Tank management isn’t rocket science!
I really wanted our tanks professionally cleaned, especially the black tank. I did not because we were never in Arizona or Florida, where the companies seem to be. Our 40-gallon black tank filled very quickly. Part of the reason was the commodes used lots of water to flush even using the small flush. I think the tank also had a layer of hardened stuff on the walls or bottom that repeated flushing failed to loosen. [We bought the RV new but it had sat in the Texas sun for at least 12 months.]
I just quickly pour a bucket of water down the toilet after the tank has emptied. My G/F watches the clear elbow and has told me that sometimes a few chunks come out. My rig is old and has never had a problem.
For me the most important thing to do is be careful what you put into your tanks in the first place. For the gray tank, we make sure that we wipe all plates, greasy pans and etc off before washing. We also use a screen in the sink drain to catch almost everything we missed. Use of Dawn dish soap is suppose to help break up scum and grease (at least that’s what they advertise) and also a tablespoon of Rid-ex after every dump. For the black tank I always keep Rid-ex in the tank and plenty of water when flushing and sometimes dump a gallon of warm water down to break up the waste at the entry point of the tank before dumping we also use the black tank rinse system a few times after every dumping.

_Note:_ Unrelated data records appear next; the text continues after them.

(* ===== verification/Compaction.v ===== *)
(** * Compaction policy

    [internal/storage/compaction/policy.go]: which immutable segments of a
    shard are merged.  [Select] looks for the oldest run of [FanIn] segments
    of similar size, and when the shard has reached its segment limit falls
    back to the oldest ones that fit the byte budget.  Sizes are [uint64]
    values with their wrap-around written out. *)
From Stdlib Require Import ZArith Lia Ascii String.
From stdpp Require Import base tactics list.
From S2P Require Import Prelude.
Local Open Scope string_scope.
Local Open Scope Z_scope.
Local Open Scope list_scope.

Module Compaction.

Record Segment : Set := mkSegment { ID : string; MaxLSN : Z; SizeBytes : Z }.

Record Policy : Set := mkPolicy { FanIn : Z; SizeRatio : Z; MaxInputBytes : Z; MaxSegments : Z }.

Record Plan : Set := mkPlan { Inputs : list Segment; InputBytes : Z; Forced : bool }.

Definition DefaultPolicy : Policy := mkPolicy 4 4 (Z.shiftl 64 20) 8.

Definition exceedsRatio (value minimum ratio : Z) : bool :=
  (ratio <? value / minimum) || ((value / minimum =? ratio) && negb (value mod minimum =? 0)).

(** The inner loop: [taken] are the segments from [start] on, [bytes] their
    total. *)
Fixpoint take_run (p : Policy) (minimum : Z) (rest taken : list Segment) (bytes : Z) : option (list Segment * Z) :=
  match rest with
  | [] => None
  | s :: rest =>
      if negb (len taken <? FanIn p) then None
      else if exceedsRatio (SizeBytes s) minimum (SizeRatio p) || (u64 (MaxInputBytes p - bytes) <? SizeBytes s) then None
      else
        let bytes := u64 (bytes + SizeBytes s) in
        if len taken + 1 =? FanIn p then Some (taken ++ [s], bytes)
        else take_run p minimum rest (taken ++ [s]) bytes
  end.

(** The outer loop, over the suffixes of the ordered segments. *)
Fixpoint find_run (p : Policy) (ordered : list Segment) : option (list Segment * Z) :=
  match ordered with
  | [] => None
  | s :: rest =>
      match take_run p (Z.max 1 (SizeBytes s)) ordered [] 0 with
      | Some r => Some r
      | None => find_run p rest
      end
  end.

Fixpoint take_forced (p : Policy) (rest inputs : list Segment) (bytes : Z) : list Segment * Z :=
  match rest with
  | [] => (inputs, bytes)
  | s :: rest =>
      if (len inputs =? FanIn p) || (u64 (MaxInputBytes p - bytes) <? SizeBytes s) then (inputs, bytes)
      else take_forced p rest (inputs ++ [s]) (u64 (bytes + SizeBytes s))
  end.

Definition valid (p : Policy) : bool :=
  negb ((FanIn p <? 2) || (SizeRatio p <? 1) || (MaxInputBytes p =? 0) || (MaxSegments p <? FanIn p)).

Definition Select (p : Policy) (segments : list Segment) : res Plan :=
  if negb (valid p) then Err (Errorf "invalid compaction policy")
  else
    let ordered := sort_slice (by_key Z.ltb MaxLSN) segments in
    match find_run p ordered with
    | Some (inputs, bytes) => Ok (mkPlan inputs bytes false)
    | None =>
        if len ordered <? MaxSegments p then Ok (mkPlan [] 0 false)
        else
          let '(inputs, bytes) := take_forced p ordered [] 0 in
          if len inputs <? 2 then Err (Errorf "segment limit reached without a bounded compaction plan")
          else Ok (mkPlan inputs bytes true)
    end.

(** ** Lemmas *)

Definition total (l : list Segment) : Z := foldr (λ s n, SizeBytes s + n) 0 l.

Lemma total_app l k : total (l ++ k) = total l + total k.
Proof. induction l as [|s l IH]; simpl; lia. Qed.

(** The sizes and the budget are [uint64] values. *)
Definition in_range (p : Policy) (l : list Segment) : Prop :=
  0 ≤ MaxInputBytes p < two64 ∧ Forall (λ s, 0 ≤ SizeBytes s < two64) l.

(** More than [ratio] times [minimum]. *)
Lemma exceedsRatio_spec value minimum ratio :
  0 ≤ value → 0 < minimum → exceedsRatio value minimum ratio = (ratio * minimum <? value).
Proof.
  intros Hv Hm. unfold exceedsRatio. pose proof (Z.div_mod value minimum ltac:(lia)) as E.
  pose proof (Z.mod_pos_bound value minimum Hm) as Hr.
  destruct (Z.ltb_spec ratio (value / minimum)) as [H1|H1]; simpl.
  { symmetry. apply Z.ltb_lt. nia. }
  destruct (Z.eqb_spec (value / minimum) ratio) as [H2|H2]; simpl.
  - subst ratio. destruct (Z.eqb_spec (value mod minimum) 0); simpl; symmetry; [apply Z.ltb_ge|apply Z.ltb_lt]; lia.
  - symmetry. apply Z.ltb_ge. nia.
Qed.

(** The budget subtraction does not wrap, nor does the sum. *)
Lemma fits p bytes s :
  0 ≤ MaxInputBytes p < two64 → 0 ≤ bytes ≤ MaxInputBytes p → 0 ≤ SizeBytes s →
  (u64 (MaxInputBytes p - bytes) <? SizeBytes s) = false →
  u64 (bytes + SizeBytes s) = bytes + SizeBytes s ∧ 0 ≤ bytes + SizeBytes s ≤ MaxInputBytes p.
Proof.
  intros Hm Hb Hs H. rewrite u64_small in H by lia. apply Z.ltb_ge in H. split; [apply u64_small|]; lia.
Qed.

Lemma len_snoc {A} (l : list A) x : len (l ++ [x]) = len l + 1.
Proof. by rewrite len_app. Qed.

Lemma take_run_ok p minimum rest taken bytes r :
  in_range p rest → 0 < minimum → bytes = total taken → 0 ≤ bytes ≤ MaxInputBytes p →
  take_run p minimum rest taken bytes = Some r →
  ∃ run after, rest = run ++ after ∧ run ≠ [] ∧ r.1 = taken ++ run ∧ len r.1 = FanIn p ∧
    r.2 = total r.1 ∧ r.2 ≤ MaxInputBytes p ∧ Forall (λ s, SizeBytes s ≤ SizeRatio p * minimum) run.
Proof.
  revert taken bytes. induction rest as [|s rest IH]; intros taken bytes [Hm Hr] Hmin -> Hb; [done|]. cbn [take_run].
  apply Forall_cons in Hr as [Hs Hr]. destruct (negb _); [done|]. destruct (_ || _) eqn:E; [done|].
  apply orb_false_iff in E as [E1 E2]. rewrite exceedsRatio_spec in E1 by lia. apply Z.ltb_ge in E1.
  destruct (fits p _ s Hm Hb (proj1 Hs) E2) as [-> Hb'].
  assert (total taken + SizeBytes s = total (taken ++ [s])) as Et by (rewrite total_app; simpl; lia).
  destruct (Z.eqb_spec (len taken + 1) (FanIn p)) as [Hf|Hf].
  - intros [= <-]. exists [s], rest. simpl. rewrite len_snoc. split_and!; try done; try lia. by constructor.
  - intros H. destruct (IH (taken ++ [s]) _ (conj Hm Hr) Hmin Et Hb' H) as (run&after&->&_&H1&H2&H3&H4&H5).
    exists (s :: run), after. split_and!; try done; [by rewrite H1, <-app_assoc|by constructor].
Qed.

Lemma find_run_ok p l inputs bytes :
  in_range p l → find_run p l = Some (inputs, bytes) →
  ∃ before after, l = before ++ inputs ++ after ∧ len inputs = FanIn p ∧ bytes = total inputs ∧ bytes ≤ MaxInputBytes p ∧
    ∀ s, s ∈ inputs → ∃ oldest, head inputs = Some oldest ∧ SizeBytes s ≤ SizeRatio p * Z.max 1 (SizeBytes oldest).
Proof.
  induction l as [|s l IH]; intros Hr; [done|]. cbn [find_run]. destruct (take_run _ _ _ _ _) as [r|] eqn:E.
  - intros [= ->]. apply (take_run_ok _ _ _ _ _ _ Hr) in E as (run&after&Hl&Hne&H1&H2&H3&H4&H5); [|lia|done|].
    2: { destruct Hr as [? ?]. simpl. lia. }
    simpl in *. subst run. exists [], after. split_and!; try done. intros x Hx.
    destruct inputs as [|o inputs]; [done|]. exists o. split; [done|].
    assert (o = s) as -> by (simpl in Hl; congruence). rewrite Forall_forall in H5. by apply H5.
  - intros H. destruct Hr as [Hm Hr]. apply Forall_cons in Hr as [_ Hr].
    destruct (IH (conj Hm Hr) H) as (before&after&->&?). by exists (s :: before), after.
Qed.

Lemma take_forced_ok p rest inputs bytes :
  in_range p rest → bytes = total inputs → 0 ≤ bytes ≤ MaxInputBytes p → len inputs ≤ FanIn p →
  let r := take_forced p rest inputs bytes in
  ∃ taken after, rest = taken ++ after ∧ r.1 = inputs ++ taken ∧ len r.1 ≤ FanIn p ∧ r.2 = total r.1 ∧ r.2 ≤ MaxInputBytes p ∧
    (len r.1 = FanIn p ∨ match after with [] => True | s :: _ => MaxInputBytes p < r.2 + SizeBytes s end).
Proof.
  revert inputs bytes. induction rest as [|s rest IH]; intros inputs bytes [Hm Hr] -> Hb Hf; cbv zeta; cbn [take_forced].
  - exists [], []. simpl. split_and!; try done; [by rewrite app_nil_r|lia|by right].
  - apply Forall_cons in Hr as [Hs Hr]. destruct (_ || _) eqn:E.
    + exists [], (s :: rest). simpl. split_and!; try done; [by rewrite app_nil_r|lia|].
      apply orb_true_iff in E as [E|E]; [left; by apply Z.eqb_eq|right].
      rewrite u64_small in E by lia. apply Z.ltb_lt in E. lia.
    + apply orb_false_iff in E as [E1 E2]. apply Z.eqb_neq in E1.
      destruct (fits p _ s Hm Hb (proj1 Hs) E2) as [-> Hb'].
      destruct (IH (inputs ++ [s]) (total inputs + SizeBytes s)) as (taken&after&->&H1&H2&H3&H4&H5);
        [done|rewrite total_app; simpl; lia|lia|rewrite len_snoc; lia|].
      exists (s :: taken), after. split_and!; try done. by rewrite H1, <-app_assoc.
Qed.

(** ** The plan *)

(** A run of consecutive segments, oldest first. *)
Definition run_of (inputs segments : list Segment) : Prop :=
  ∃ before after, sort_slice (by_key Z.ltb MaxLSN) segments = before ++ inputs ++ after.

Lemma in_range_sort p segments : in_range p segments → in_range p (sort_slice (by_key Z.ltb MaxLSN) segments).
Proof. intros [? ?]. split; [done|]. by rewrite sort_slice_perm. Qed.

Lemma Select_run p segments plan :
  in_range p segments → Select p segments = Ok plan → Inputs plan ≠ [] → run_of (Inputs plan) segments.
Proof.
  intros Hr. unfold Select, run_of. destruct (negb (valid p)) eqn:Hv; [done|]. apply negb_false_iff in Hv.
  unfold valid in Hv. bool_props. apply in_range_sort in Hr. revert Hr.
  generalize (sort_slice (by_key Z.ltb MaxLSN) segments). intros l Hl.
  destruct (find_run p l) as [[inputs bytes]|] eqn:E.
  - intros [= <-] _. apply find_run_ok in E as (before&after&->&_); [|done]. by exists before, after.
  - destruct (_ <? _); [by intros [= <-]|].
    assert (0 ≤ MaxInputBytes p < two64) as Hm by apply Hl.
    destruct (take_forced_ok p l [] 0 Hl) as (taken&after&->&G1&_); [done|simpl; lia|unfold len; simpl; lia|].
    destruct (take_forced p (taken ++ after) [] 0) as [inputs bytes]. simpl in G1. subst inputs.
    destruct (_ <? _); [done|]. intros [= <-] _. by exists [], after.
Qed.

(** A plan merges at least two segments, unless there is room for more. *)
Lemma Select_shrinks p segments plan :
  valid p = true → in_range p segments → Select p segments = Ok plan →
  (Inputs plan = [] ∧ len segments < MaxSegments p) ∨ 2 ≤ len (Inputs plan).
Proof.
  intros Hv Hr. pose proof Hv as Hp. unfold valid in Hp. bool_props. unfold Select. rewrite Hv. cbn [negb].
  apply in_range_sort in Hr as Hs. pose proof (length_sort_slice (by_key Z.ltb MaxLSN) segments) as Hl.
  revert Hs Hl. generalize (sort_slice (by_key Z.ltb MaxLSN) segments). intros l Hs Hl.
  destruct (find_run p l) as [[inputs bytes]|] eqn:Ef.
  - intros [= <-]. right. apply find_run_ok in Ef as (before&after&->&G1&->&G2&G3); [|done]. cbn [Inputs]. lia.
  - destruct (Z.ltb_spec (len l) (MaxSegments p)) as [G|G].
    + intros [= <-]. left. split; [done|]. unfold len in *. lia.
    + destruct (take_forced p l [] 0) as [inputs bytes]. destruct (Z.ltb_spec (len inputs) 2); [done|]. intros [= <-]. by right.
Qed.

(** Selection is bounded.  A plan that merges anything merges a run of at
    least two and at most [FanIn] segments that are consecutive in LSN order,
    reports their exact total size, and stays within the byte budget; an
    ordinary plan takes exactly [FanIn] segments none of which is more than
    [SizeRatio] times its oldest, a forced one the oldest segments.  Selection
    fails under a valid policy only at the segment limit, when the two oldest
    segments do not fit the budget together. *)
Theorem select_bounded p segments :
  valid p = true → in_range p segments →
  match Select p segments with
  | Ok plan =>
      (Inputs plan = [] ∧ len segments < MaxSegments p) ∨
      (run_of (Inputs plan) segments ∧ 2 ≤ len (Inputs plan) ≤ FanIn p ∧
       InputBytes plan = total (Inputs plan) ∧ InputBytes plan ≤ MaxInputBytes p ∧
       if Forced plan then
         MaxSegments p ≤ len segments ∧ ∃ after, sort_slice (by_key Z.ltb MaxLSN) segments = Inputs plan ++ after
       else len (Inputs plan) = FanIn p ∧
         ∀ s, s ∈ Inputs plan → ∃ oldest, head (Inputs plan) = Some oldest ∧
           SizeBytes s ≤ SizeRatio p * Z.max 1 (SizeBytes oldest))
  | Err e =>
      MaxSegments p ≤ len segments ∧
      match sort_slice (by_key Z.ltb MaxLSN) segments with
      | a :: b :: _ => MaxInputBytes p < SizeBytes a + SizeBytes b
      | _ => False
      end
  end.
Proof.
  intros Hv Hr. pose proof Hv as Hp. unfold valid in Hp. bool_props.
  unfold Select. rewrite Hv. cbn [negb]. apply in_range_sort in Hr as Hs. pose proof (length_sort_slice (by_key Z.ltb MaxLSN) segments) as Hl.
  unfold run_of. revert Hs Hl. generalize (sort_slice (by_key Z.ltb MaxLSN) segments). intros l Hs Hl.
  assert (len l = len segments) as Hlen by (unfold len; lia).
  destruct (find_run p l) as [[inputs bytes]|] eqn:Ef.
  - right. apply find_run_ok in Ef as (before&after&->&G1&->&G2&G3); [|done]. cbn [Inputs InputBytes Forced].
    split_and!; try done; try lia. by exists before, after.
  - destruct (Z.ltb_spec (len l) (MaxSegments p)) as [G|G]; [left; split; [done|lia]|].
    destruct (take_forced_ok p l [] 0 Hs) as (taken&after&->&G1&G2&G3&G4&G5); [done|destruct Hs; lia|unfold len; simpl; lia|].
    destruct (take_forced p (taken ++ after) [] 0) as [inputs bytes]. simpl in *. subst inputs.
    destruct (Z.ltb_spec (len taken) 2) as [G6|G6].
    + split; [lia|]. destruct G5 as [G5|G5]; [lia|]. destruct Hs as [_ Hs]. rewrite len_app in *.
      destruct after as [|s after]; [unfold len in *; simpl in *; lia|].
      destruct taken as [|a [|b taken]]; [| |unfold len in G6; simpl in G6; lia].
      * simpl in *. destruct after as [|b after]; [unfold len in *; simpl in *; lia|].
        apply Forall_cons in Hs as [_ Hs]. apply Forall_cons in Hs as [? _]. lia.
      * simpl in *. lia.
    + right. cbn [Inputs InputBytes Forced]. split_and!; try done; try lia; [by exists [], after|by exists after].
Qed.

Definition sample_segments : list Segment :=
  (λ n, mkSegment "s" n 1000) <$> [5; 1; 4; 2; 3].

Lemma select_bounded_witness :
  ∃ plan, Select DefaultPolicy sample_segments = Ok plan ∧ InputBytes plan = 4000 ∧ MaxLSN <$> Inputs plan = [1; 2; 3; 4] ∧
    InputBytes plan ≤ MaxInputBytes DefaultPolicy.
Proof.
  pose proof (select_bounded DefaultPolicy sample_segments) as H.
  destruct (Select DefaultPolicy sample_segments) as [plan|] eqn:E; [|vm_compute in E; discriminate].
  exists plan. vm_compute in E. injection E as <-. split; [done|]. split; [done|]. split; [done|].
  destruct H as [[Hn _]|(_&_&_&Hb&_)]; [reflexivity| |discriminate|exact Hb].
  split; [vm_compute; split; [discriminate|done]|]. unfold two64.
  repeat (apply Forall_cons; split; [simpl; lia|]). by apply Forall_nil.
Defined.

End Compaction.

For the drive we put a few inches of water in both tanks with Borak and Dawn to slosh around. Very seldom do I have an issue with tank gauges not working. I just bought a flexible scope that plugs into my cell phone to inspect both tanks and they appear to be be very clean.

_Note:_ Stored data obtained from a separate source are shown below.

Definition io_ret {A} (a : A) : IO A := λ d, (d, Ok a).
Definition io_fail {A} (e : error) : IO A := λ d, (d, Err e).
Definition io_bind {A B} (m : IO A) (k : A → IO B) : IO B :=
  λ d, match m d with (d', Ok a) => k a d' | (d', Err e) => (d', Err e) end.
Definition io_res {A} (r : res A) : IO A := λ d, (d, r).

Notation "'let*' x := m 'in' k" := (io_bind m (λ x, k)) (at level 10, x name, k at level 200) : gideon_scope.
Notation "'let*' ' p := m 'in' k" := (io_bind m (λ p, k)) (at level 10, p strict pattern, k at level 200) : gideon_scope.

Definition next_fault (d : disk) : fault * disk :=
  match faults d with [] => (Done, d) | f :: rest => (f, mkDisk (files d) rest) end.

Definition io_error : error := IOError "input/output error".
Definition not_exist : error := IOError "file does not exist".

(** [errors.Is(err, os.ErrNotExist)] *)
Definition is_not_exist (e : error) : bool := bool_decide (e = not_exist).

(** [os.ReadFile] and [os.Open] followed by reads. *)
Definition readFile (name : string) : IO (list Z) := λ d,
  let '(f, d) := next_fault d in
  match f with
  | Done => (d, match files d !! name with Some content => Ok content | None => Err not_exist end)
  | _ => (d, Err io_error)
  end.

(** The size [os.Stat] reports. *)
Definition statSize (name : string) : IO Z := let* content := readFile name in io_ret (len content).

Definition writeAtomic (name : string) (data : list Z) : IO unit := λ d,
  let '(f, d) := next_fault d in
  match f with
  | Done => (mkDisk (<[name := data]> (files d)) (faults d), Ok tt)
  | FailedBefore => (d, Err io_error)
  | FailedAfter => (mkDisk (<[name := data]> (files d)) (faults d), Err io_error)
  end.

(** [os.Remove], ignoring a file that is not there. *)
Definition removeFile (name : string) : IO unit := λ d,
  let '(f, d) := next_fault d in
  match f with
  | Done => (mkDisk (delete name (files d)) (faults d), Ok tt)
  | _ => (d, Err io_error)
  end.

Definition readDir : IO (list string) := λ d,
  let '(f, d) := next_fault d in
  match f with
  | Done => (d, Ok (sort_slice str_ltb (map_to_list (files d)).*1))
  | _ => (d, Err io_error)
  end.

(** ** Names *)

Fixpoint has_char (c : ascii) (s : string) : bool :=
  match s with EmptyString => false | String x rest => Ascii.eqb x c || has_char c rest end.

Definition HasPrefix (s prefix : string) : bool := String.prefix prefix s.

Fixpoint HasSuffix (s suffix : string) : bool :=
  String.eqb s suffix || match s with EmptyString => false | String _ rest => HasSuffix rest suffix end.

(** [filepath.Ext]: from the last dot of the last element. *)
Fixpoint Ext (s : string) : string :=
  match s with
  | EmptyString => ""
  | String c rest =>
      match Ext rest with
      | EmptyString => if Ascii.eqb c "." && negb (has_char "/" rest) then s else ""
      | e => e
      end
  end.

(** [filepath.Base(value) == value], and not a directory reference. *)
Definition safeBase (value : string) : bool :=
  (negb (String.eqb value "") && (negb (has_char "/" value) || String.eqb value "/"))
  && negb (String.eqb value ".") && negb (String.eqb value "..").

Fixpoint decimal (digits : nat) (n : Z) (rest : string) : string :=
  match digits with
  | O => rest
  | S digits => decimal digits (n / 10) (String (ascii_of_N (48 + Z.to_N (n mod 10))) rest)
  end.

(** [%020d] of a [uint64]. *)
Definition fmt_020d (n : Z) : string := decimal 20 n "".

(** ** Manifests *)

Record SegmentRef : Set := mkRef {
  ref_RecordsFile : string;
  ref_VectorsFile : string;
  ref_GraphFile : string;
  ref_FilterFile : string;
  ref_TombstonesFile : string;
  ref_Dimension : Z;
  ref_MaxLSN : Z;
  ref_RecordCount : Z;
  ref_SizeBytes : Z;
}.

Record Manifest : Set := mkManifest {
  Format : Z;
  SegmentFile : string;
  RecordsFile : string;
  VectorsFile : string;
  GraphFile : string;
  FilterFile : string;
  PQFile : string;
  man_Dimension : Z;
  man_MaxLSN : Z;
  RecordCount : Z;
  Segments : list SegmentRef;
}.

(** A manifest through JSON. *)
Definition json_ref (r : SegmentRef) : SegmentRef :=
  mkRef (json_string (ref_RecordsFile r)) (json_string (ref_VectorsFile r)) (json_string (ref_GraphFile r))
    (json_string (ref_FilterFile r)) (json_string (ref_TombstonesFile r)) (ref_Dimension r) (ref_MaxLSN r)
    (ref_RecordCount r) (ref_SizeBytes r).

Definition json_manifest (m : Manifest) : Manifest :=
  mkManifest (Format m) (json_string (SegmentFile m)) (json_string (RecordsFile m)) (json_string (VectorsFile m))
    (json_string (GraphFile m)) (json_string (FilterFile m)) (json_string (PQFile m)) (man_Dimension m) (man_MaxLSN m)
    (RecordCount m) (json_ref <$> Segments m).

Definition manifest_name : string := "MANIFEST.json".

Definition unsafe (name : string) : bool := negb (String.eqb name "") && negb (safeBase name).

(** The loop over [manifest.Segments]. *)
Fixpoint check_segments (m : Manifest) (segments : list SegmentRef) (position previousLSN : Z) : bool :=
  match segments with
  | [] => true
  | s :: rest =>
      if negb (ref_Dimension s =? man_Dimension m) || String.eqb (ref_RecordsFile s) "" || String.eqb (ref_VectorsFile s) ""
         || negb (safeBase (ref_RecordsFile s)) || negb (safeBase (ref_VectorsFile s)) || unsafe (ref_GraphFile s)
         || unsafe (ref_FilterFile s) || unsafe (ref_TombstonesFile s)
         || ((0 <? position) && (ref_MaxLSN s <=? previousLSN)) || (man_MaxLSN m <? ref_MaxLSN s)
      then false
      else check_segments m rest (position + 1) (ref_MaxLSN s)
  end.

(** The checks of [LoadManifest]. *)
Definition validate_manifest (m : Manifest) : res Manifest :=
  if Format m =? 1 then
    if String.eqb (SegmentFile m) "" || negb (safeBase (SegmentFile m)) then Err (Errorf "invalid legacy segment manifest")
    else Ok m
  else if Format m =? 2 then
    if String.eqb (RecordsFile m) "" || String.eqb (VectorsFile m) "" || (man_Dimension m =? 0)
       || negb (safeBase (RecordsFile m)) || negb (safeBase (VectorsFile m)) || unsafe (GraphFile m)
       || unsafe (FilterFile m) || unsafe (PQFile m)
    then Err (Errorf "invalid column segment manifest")
    else Ok m
  else if Format m =? 3 then
    if (len (Segments m) =? 0) || (16 <? len (Segments m)) || (man_Dimension m =? 0) then
      Err (Errorf "invalid multi-segment manifest")
    else if unsafe (GraphFile m) || unsafe (FilterFile m) || unsafe (PQFile m) then
      Err (Errorf "invalid multi-segment view index")
    else if negb (check_segments m (Segments m) 0 0) then Err (Errorf "invalid multi-segment entry")
    else
      match last (Segments m) with
      | Some s => if ref_MaxLSN s =? man_MaxLSN m then Ok m else Err (Errorf "multi-segment manifest LSN mismatch")
      | None => Err (Panic "index out of range")
      end
  else Err (Errorf "unsupported segment manifest format").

I usually attach my garden hose to the black water flush and rinse it numerous times with “hot” water. This cleans the tank really well. I normally do this once a year. As well, I have put Calgon dishwasher detergent in the black and grey water tanks and then fill them 1/2 way up and then drain the tanks when I get to my destination. This also works quite well.
I never let it go to that point, every time I empty the tank I let the flushing washers run for 30 minutes, you’d be amazed at the “stuff” left in the tank after draining it. Small pieces will still be coming out 20 minutes after you start the flushing process. After 30 minutes the water is running clear.
I have had mine done once, when I bought our slightly used MH. After cleaning myself, they did the cleaning and used a high pressure type washer/Vacuum that produced even MORE nasty stuff. They say every 1-2 years its a good idea to have it done, depending on use. I keep up with normal solutions and cleaning products as learned from the professionals here. My issue now is that there is no one locally in my area to do so. I think it would be a good idea for RVT to put an article with references together with the info. IMHO of course.
Had grey water and black tank done at the same time at a rally. Made a huge difference in the grey water tank as I was already diligent about flushing the black. Found out the black chunks coming out of the grey tank was not good.
Never considered having it done. Not a current problem.
I have given up on getting our indicator lights to work so why would I get the tank cleaned. I am certain we would be back in the same situation within a week.
I tend to agree, Larry. Most, and I mean most RV gauges are useless. You just have to get used to how often you need to dump depending on use.